The Court then referred to the case of Speet v. Bacaj, 237 Va. 290, and stated as follows:
we said that a parent’s claim for emotional distress as the result of injury to the child is “wholly derivative” of the child’s claim. Here, the father, of course, was not the defendant’s “patient,” within the meaning of the Act. Nevertheless, the emotional distress claim is covered by the Act because it is wholly derivative of the child’s claim. However, the total damages recoverable for injury to the child, including derivative claims, are limited to the statutory amount. That amount has been exhausted by the child’s claim in this case, leaving nothing to allocate to the father’s claim.

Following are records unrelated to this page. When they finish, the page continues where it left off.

(** C6. The aggregated list is in descending order of relevance, records
    of equal relevance stand in the order in which the scan found them,
    and these two properties fix the list: every stable descending
    arrangement of the found records is the list the aggregator returns,
    so two runs on the same mapping and query return the same list. The
    list that [findElementsByPattern] returns is in descending order. *)
Theorem aggregate_sorted_stable :
  (∀ searchTerm elementsByStructure,
     let found := values (scanBatch rx searchTerm empty elementsByStructure) in
     let out := aggregate rx searchTerm elementsByStructure in
     descending out ∧
     out ≡ₚ found ∧
     (∀ v, withRelevance v out = withRelevance v found) ∧
     (∀ out', descending out' →
              (∀ v, withRelevance v out' = withRelevance v found) →
              out' = out)) ∧
  (∀ server term, descending (result server (findElementsByPattern rx term))).
Proof.
  split.
  - intros searchTerm elementsByStructure found out. unfold out, aggregate. fold found.
    split; [apply sort_descending|].
    split; [apply sort_perm|].
    split; [intros v; apply withRelevance_sort|].
    intros out' Hsorted Hstable. apply sort_unique; [done|apply sort_descending|].
    intros v. by rewrite Hstable, withRelevance_sort.
  - intros server term.
    destruct (findElementsByPattern_aggregate server term) as [m ->].
    apply sort_descending.
Qed.

(** C10. Every record of a result list has relevance at least 15: the
    base score of the match type is at least 25, the bonuses for an equal
    name and for a prefix add to it, and the length penalty is at most
    10. This holds for the scoring function, for the aggregator on any
    mapping, and for what [findElementsByPattern] returns. *)
Theorem relevance_at_least_15 :
  (∀ element searchTerm matchType,
     (15 ≤ calculateRelevance element searchTerm matchType)%Z) ∧
  (∀ searchTerm elementsByStructure r,
     r ∈ aggregate rx searchTerm elementsByStructure → (15 ≤ relevance r)%Z) ∧
  (∀ server term r,
     r ∈ result server (findElementsByPattern rx term) → (15 ≤ relevance r)%Z).
Proof.
  assert (∀ q m r, r ∈ aggregate rx q m → (15 ≤ relevance r)%Z) as Hagg.
  { intros q m r Hr. unfold aggregate in Hr.
    rewrite (sort_perm lowerRelevance), scanBatch_writes in Hr.
    apply values_afterWrites, lastWrite_found in Hr as (_ & before & after & Hw & _).
    assert (r ∈ writes rx q m) as Hin.
    { rewrite Hw. apply elem_of_app. right. left. }
    unfold writes in Hin. apply list_elem_of_In, in_flat_map in Hin as ([s es] & _ & Hin).
    apply in_map_iff in Hin as (e & <- & _).
    apply calculateRelevance_bound. }
  split; [apply calculateRelevance_bound|]. split; [done|].
  intros server term r Hr.
  destruct (findElementsByPattern_aggregate server term) as [m Hm].
  rewrite Hm in Hr. by eapply Hagg.
Qed.
(** * DatumSystems/linux: the MCP9902 hwmon driver and the DSA master device

    A shallow embedding of
      - drivers/hwmon/mcp9902.c  (module [Mcp9902]) and
      - net/dsa/master.c         (module [Master]),
    with the C integer conversions and the few printf/scanf conversions
    the two files use (module [CLib]).

    C integers are [Z] with their wrap-around written out, byte buffers
    are [list Z], the text written to a sysfs file is a [string] and the
    text a show handler prints is a [list ascii]; the effects of a call
    (bus arbiter, delays, bus transactions, driver hooks) are recorded in
    an explicit event trace that is threaded through the calls.

    The definitions come first (modules [CLib], [Mcp9902], [Master] and
    the concrete devices of [Fixtures]); the properties follow in
    [Mcp9902_props] and [Master_props]. *)

From Stdlib Require Import ZArith Lia String Ascii.
From stdpp Require Import base list gmap.

Open Scope Z_scope.

(* ===================================================================== *)
(** ** C integers, errno values and printf/scanf conversions             *)
(* ===================================================================== *)

Module CLib.

(** Conversion to an unsigned integer of [w] bits. *)
Definition wrap_u (w x : Z) : Z := x mod 2 ^ w.

(** Conversion to a signed integer of [w] bits (two's complement; the
    kernel is built with -fno-strict-overflow, so arithmetic wraps). *)
Definition wrap_s (w x : Z) : Z := (x + 2 ^ (w - 1)) mod 2 ^ w - 2 ^ (w - 1).

Definition u8 : Z -> Z := wrap_u 8.
Definition u16 : Z -> Z := wrap_u 16.
Definition u32 : Z -> Z := wrap_u 32.
Definition u64 : Z -> Z := wrap_u 64.
Definition int : Z -> Z := wrap_s 32.
(** Reading the dataset [name] of the archive at [p]: both steps of
    [h5py.File(p, 'r')[name]]. *)
Definition h5_read (d : disk) (p name : string) : result array :=
  f ← h5_open d p; h5_dataset f name.

(** The archive pair of [archive_pair] and a flat pair of the same
    arrays. *)
Definition twin_pairs : disk :=
  MkDisk
    {[ "data/Maps_Mcdm_IllustrisTNG_CV_z=0.00.hdf5" :=
         Hdf5File {[ "Maps_Mcdm" :=
           Array [2; 1; 2]%nat [1%float; 2%float; 3%float; 4%float] ]};
       "data/Maps_Mtot_IllustrisTNG_CV_z=0.00.hdf5" :=
         Hdf5File {[ "Maps_Mtot" :=
           Array [2; 1; 2]%nat [5%float; 6%float; 7%float; 8%float] ]};
       "data/Maps_Mcdm_IllustrisTNG_CV_z=0.00.npy" :=
         NpyFile (Array [2; 1; 2]%nat [1%float; 2%float; 3%float; 4%float]);
       "data/Maps_Mtot_IllustrisTNG_CV_z=0.00.npy" :=
         NpyFile (Array [2; 1; 2]%nat [5%float; 6%float; 7%float; 8%float]) ]}
    ∅.

(** From [w] to [w'] no write is started. *)
Definition no_save (w w' : world) : Prop :=
  saves (w_events w') = saves (w_events w).

(** From [w] to [w'] the writes that are started are those at [ps], in
    this order. *)
Definition saved (ps : list string) (w w' : world) : Prop :=
  saves (w_events w') = saves (w_events w) ++ ps.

[339]*339The Court believes that Naccash stands for the proposition that emotional distress damages are available to both parents to compensate the parents’ injury for the wrongful birth of their child. See Naccash, 223 Va. at 414-17, 290 S.E.2d at 830-31. The Boyd v. Bulala case, at best, stands for the limited proposition that parents can be compensated for the negligent infliction of injury to the child during birth with the father’s claim being derivative from the child even though the father was not a patient and in reality was a witness.
Speetv. Bacaj
In Speet, supra, parents brought emotional distress claims for injuries negligently inflicted upon their child during his delivery. The trial court ruled that neither parent was entitled to damages for emotional distress solely resulting from Brian’s injuries and only the parents’ claims for medical expenses were submitted to the jury. The jury returned a verdict in favor of Dr. Bacaj on all claims. The Supreme Court found no error in any of the trial court’s evidentiary and other rulings. Without deciding whether the trial court erred in not allowing their mental distress claim, the Supreme Court stated that since it had affirmed the trial court’s judgment that “the evidence fails to show that Bacaj was guilty of primary negligence” and that the emotional distress claim was “wholly derivative” of the child’s claim, it followed that the evidence was insufficient to prove the parents’ claims as well. In Speet, the court did not decide the validity of the parents’ emotional distress claims. The court avoided the questions presented by the Speets by deciding that on the facts, since the child had no claim, the parents certainly had no claim. Although the court does state emotional distress damages for parents are derivative of a child’s claim, it is interesting that the court did not state that die trial court was in error in keeping the parents’ claim from the jury.
Conclusion
It is this Court’s opinion that the Virginia Supreme Court has not embraced a plaintiff’s action of emotional distress resulting from fright or shock due to negligent infliction of physical injury to a third person. The Court believes that the only exceptions allowed in Virginia are parents’ malpractice claims for wrongful birth of a child or the birth of a severely injured child inflicted during the delivery. See Naccash, supra, and Boyd, supra. These claims would be based on the legal theory that the defendant owed a duty to both parents either by being patients of the defendant or direct victims of the defendant or a parent’s derivative claim of a child injured during delivery.
[340]*340For the above reasons, the Court sustains the defendants’ demurrer.